The street mobs of the French Revolution, as they helped sweep away the old regime, brought to the fore a great new subject in art – the nature of the modern crowd. Generations of modern artists have now addressed this volatile, ever-changing subject. In our time, no one has been more successful at depicting the play of the contemporary street than the photographer Philip-Lorca diCorcia. Over the past few years, his pictures taken in such places as New York, Tokyo, and Los Angeles have captured the strangely abstract, hurrying air of the people; the glossy shine of the clothes and the postmodern habitats; and the random syncopation of crossed paths and passing meanings. For his new show, Heads, at PaceWildenstein in Chelsea, which continues until October 13, diCorcia has in effect slowed down the shutter and moved in close to the moving crowd – spotlighting solitary faces as they emerge onto a street. Each face seems to present a kind of sudden, individual glint, like the momentary flash within a school of fish.

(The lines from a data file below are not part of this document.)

(** * LaMarzoccoBBW dashboard: the state-aggregation core of [dashboard.py]

    A shallow embedding of the Arduino status client, the simulated and the
    cloud telemetry sources and the data coordinator, followed by the
    properties of the specification that concern them.

    Conventions of the embedding.
    - A Python [float] is an exact rational ([Q]); IEEE rounding error, NaN
      and the infinities are not modelled.  Comparisons of computed floats are
      stated with [==] ([Qeq]); values that are copied are compared with [=].
    - [time.monotonic()], [time.time()] and [random.uniform] are inputs: every
      operation takes the clock readings and the random draws it consumes.
    - A decoded JSON document is a [json] value, a Python [dict] with string
      keys a [gmap string json].
    - A method that mutates [self] is a function from the old object to the
      new one; a [threading.Event] is a [bool]; a block run under a lock is
      one atomic step. *)

From Stdlib Require Import ZArith QArith Qround Qpower Lia Lqa.
From stdpp Require Import base option list gmap strings.

Set Warnings "-register-all".

#[local] Open Scope Q_scope.

(** ** Python numerics on rationals *)

Module Py.

Definition ltb (a b : Q) : bool :=
  match a ?= b with Lt => true | _ => false end.

(** [max(a, b)]: the first argument unless the second is strictly larger. *)
Definition max (a b : Q) : Q := if ltb a b then b else a.

(** [min(a, b)]: the first argument unless the second is strictly smaller. *)
Definition min (a b : Q) : Q := if ltb b a then b else a.

(** [int(x)] on a float: truncation toward zero. *)
Definition int_of_float (x : Q) : Z := Z.quot (Qnum x) (Zpos (Qden x)).

(** Nearest integer, ties to the even one. *)
Definition round_half_even (x : Q) : Z :=
  let f := Qfloor x in
  match ((x - inject_Z f) ?= (1 # 2))%Q with
  | Lt => f
  | Gt => (f + 1)%Z
  | Eq => if Z.even f then f else (f + 1)%Z
  end.

(** [round(x, ndigits)] for a float and [ndigits >= 0]. *)
Definition round (x : Q) (ndigits : nat) : Q :=
  let scale := inject_Z (10 ^ Z.of_nat ndigits) in
  inject_Z (round_half_even (x * scale)) / scale.

(** Truthiness of a float: [bool(x)]. *)
Definition truthy_float (x : Q) : bool := negb (Qeq_bool x 0).

End Py.

(** ** Decoded JSON values *)

Inductive json : Type :=
| JNull
| JBool (b : bool)
| JInt (n : Z)
| JFloat (q : Q)
| JStr (s : string)
| JArr (l : list json)
| JObj (m : gmap string json).

(** ** Data models *)

Module ShotMetrics.

(** [brew_state] is annotated [str], but the cloud parser stores whatever
    the payload holds under ["status"], hence a [json] value. *)
Record t : Type := mk {
  weight_g : Q;
  flow_g_s : Q;
  shot_time_ms : Z;
  target_weight_g : Q;
  pressure_bar : Q;
  boiler_temp_c : Q;
  group_temp_c : Q;
  brew_state : json;
  scale_connected : bool;
  notes : string
}.

(** [ShotMetrics()] *)
Definition default : t :=
  mk 0 0 0%Z 0 0 0 0 (JStr "IDLE") false "".

(** [ShotMetrics(notes=n)] *)
Definition with_notes (n : string) : t :=
  mk 0 0 0%Z 0 0 0 0 (JStr "IDLE") false n.

End ShotMetrics.

Module ArduinoStatus.

Record t : Type := mk {
  mode : string;
  paddle : Z;
  relay_main : Z;
  override : string;
  flush_active : bool;
  gesture_enabled : bool;
  gesture_flush_ms : Z;
  gesture_pulse_min_ms : Z;
  gesture_pulse_max_ms : Z;
  raw : gmap string json;
  last_error : option string
}.

(** [ArduinoStatus()] *)
Definition default : t :=
  mk "UNKNOWN" 0 0 "off" false true 0 0 0 ∅ None.

End ArduinoStatus.

(** ** The simulated source *)

Module SimulatedLaMarzoccoSource.

Record t : Type := mk {
  target_weight_g : Q;
  _shot_active : bool;
  _shot_start : Q;
  _weight : Q;
  _flow : Q;
  _pressure : Q;
  _boiler_temp : Q;
  _group_temp : Q;
  _last_update : Q
}.

(** [__init__(target_weight_g)], [now] being the reading of
    [time.monotonic()]. *)
Definition init (target : Q) (now : Q) : t :=
  mk target false 0 0 0 0 94 93 now.

(** What one call of [_tick] reads from its environment: the monotonic
    clock and the four [random.uniform] draws.  The first two draws happen
    only while a shot is active. *)
Record draws : Type := mk_draws {
  now : Q;
  u_flow : Q;
  u_pressure : Q;
  u_boiler : Q;
  u_group : Q
}.

(** The draws are within the bounds passed to [random.uniform]. *)
Definition draws_in_range (d : draws) : Prop :=
  -(1#10) <= u_flow d <= 1#10 /\
  -(3#10) <= u_pressure d <= 3#10 /\
  -(2#100) <= u_boiler d <= 2#100 /\
  -(15#1000) <= u_group d <= 15#1000.
(** X3. The order of the [addItem] calls does not matter: two objects
    made with the same [idSize], given the same (timestamp, id) pairs in
    two different orders and then sealed, are the same object. *)
Theorem seal_order_independent (sz : Z) (l l' : list (Z * bytes))
  (st0 st1 st2 s1 s2 : Negentropy)
  (Hnew : new sz = Ok st0)
  (Hadd1 : addItems st0 l = Ok st1) (Hadd2 : addItems st0 l' = Ok st2)
  (Hperm : Permutation l l')
  (Hseal1 : seal st1 = Ok s1) (Hseal2 : seal st2 = Ok s2) :
  s1 = s2.
Proof.
  unfold new in Hnew. destruct (_ || _); [discriminate |].
  apply Ok_inj in Hnew. subst st0.
  apply addItems_inv in Hadd1, Hadd2.
  destruct Hadd1 as (-> & Hl1 & _), Hadd2 as (-> & Hl2 & _).
  cbn [idSize items sealed isInitiator frameSizeLimit pendingOutputs app] in *.
  apply seal_inv in Hseal1, Hseal2.
  destruct Hseal1 as [_ ->], Hseal2 as [_ ->].
  cbn [idSize items sealed isInitiator frameSizeLimit pendingOutputs].
  f_equal.
  apply sorted_perm_unique.
  - apply (Permutation_Forall (Permutation_sym (sort_rev_perm _))).
    apply Forall_forall. intros e He. apply in_map_iff in He.
    destruct He as (p & <- & Hp). apply elem_of_wf.
    rewrite Forall_forall in Hl1. apply Hl1. exact Hp.
  - apply sort_sorted.
  - apply sort_sorted.
  - apply Permutation_trans with (map elem_of l); [apply sort_rev_perm |].
    apply Permutation_trans with (map elem_of l');
      [apply Permutation_map; exact Hperm |
       apply Permutation_sym, sort_rev_perm].
Qed.

(** ** upper_bound *)

Lemma upper_bound_from_spec l : forall i value,
  let u := upper_bound_from l i value in
  (i <= u <= i + length l)%nat /\
  (forall j, (j < u - i)%nat -> XorElem.ltb value (nth j l XorElem.default) = false) /\
  ((u - i < length l)%nat ->
   XorElem.ltb value (nth (u - i) l XorElem.default) = true).
Proof.
  induction l as [| e l IH]; intros i value; cbn [upper_bound_from length].
  - split; [lia |]. split; [intros j Hj; lia | intros H; lia].
  - destruct (XorElem.ltb value e) eqn:E.
    + split; [lia |]. split; [intros j Hj; lia |].
      intros _. rewrite Nat.sub_diag. exact E.
    + specialize (IH (S i) value). cbv zeta in IH.
      destruct IH as (Hr & Hlow & Hup).
      set (u := upper_bound_from l (S i) value) in *.
      split; [lia |]. split.
      * intros [| j] Hj; [exact E |]. cbn [nth]. apply Hlow. lia.
      * intros Hlt. replace (u - i)%nat with (S (u - S i)) by lia.
        cbn [nth]. apply Hup. lia.
Qed.

Lemma sorted_nth l : forall i j,
  sorted l -> (i <= j < length l)%nat ->
  leb (nth i l XorElem.default) (nth j l XorElem.default) = true.
Proof.
  induction l as [| a l IH]; intros i j Hs Hij; [simpl in Hij; lia |].
  destruct Hs as [Ha Hs]. destruct i as [| i], j as [| j]; cbn [nth].
  - apply leb_refl.
  - rewrite Forall_forall in Ha. apply Ha. apply nth_In. simpl in Hij. lia.
  - lia.
  - apply IH; [exact Hs | simpl in Hij; lia].
Qed.

Lemma item_at_skipn items first j :
  nth j (skipn first items) XorElem.default = item_at items (first + j).
Proof. unfold item_at. apply nth_skipn. Qed.

Lemma ltb_leb_trans a b c :
  XorElem.ltb a b = true -> leb b c = true -> XorElem.ltb a c = true.
Proof.
  intros Hab Hbc. unfold leb in Hbc. apply negb_true_iff in Hbc.
  destruct (XorElem.ltb b c) eqn:E.
  - eapply ltb_trans; eassumption.
  - pose proof (ltb_total _ _ E Hbc) as Ek.
    rewrite <- (ltb_key a a b c eq_refl Ek). exact Hab.
Qed.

These are not upbeat portraits: A melancholy air suffuses the illuminations of a postman, a security guard, a girl in a T-shirt. Yet diCorcia’s photographs do not milk the usual clichés about alienation and “the lonely crowd.” He uses the elements of fashion to spotlight the heads, but the heads are neither those of stars and models nor those of the officially sad or downtrodden. They are not selling anything, especially not themselves. Nothing is confessed. Thoughts are not delivered. Many of the heads and shoulders form a momentary pyramid in the surrounding vagueness, which gives them strength. DiCorcia’s treatment of the background or “negative” space around the central image – often a formal weakness in photographs – is especially evocative. His whispering darks almost become part of the heads. They take the place of the halo in the earlier depictions of mysteriously illuminated figures. They represent the blur of consciousness. DiCorcia is here building monuments to the unknowable, in a culture that hungers to know all.

Signac, 1863-1935: Master Neo-Impressionist
At the Metropolitan Museum of Art; 10/9-10/30.
Heads
Photographs by Philip-Lorca diCorcia; at PaceWildenstein Gallery; through 10/13.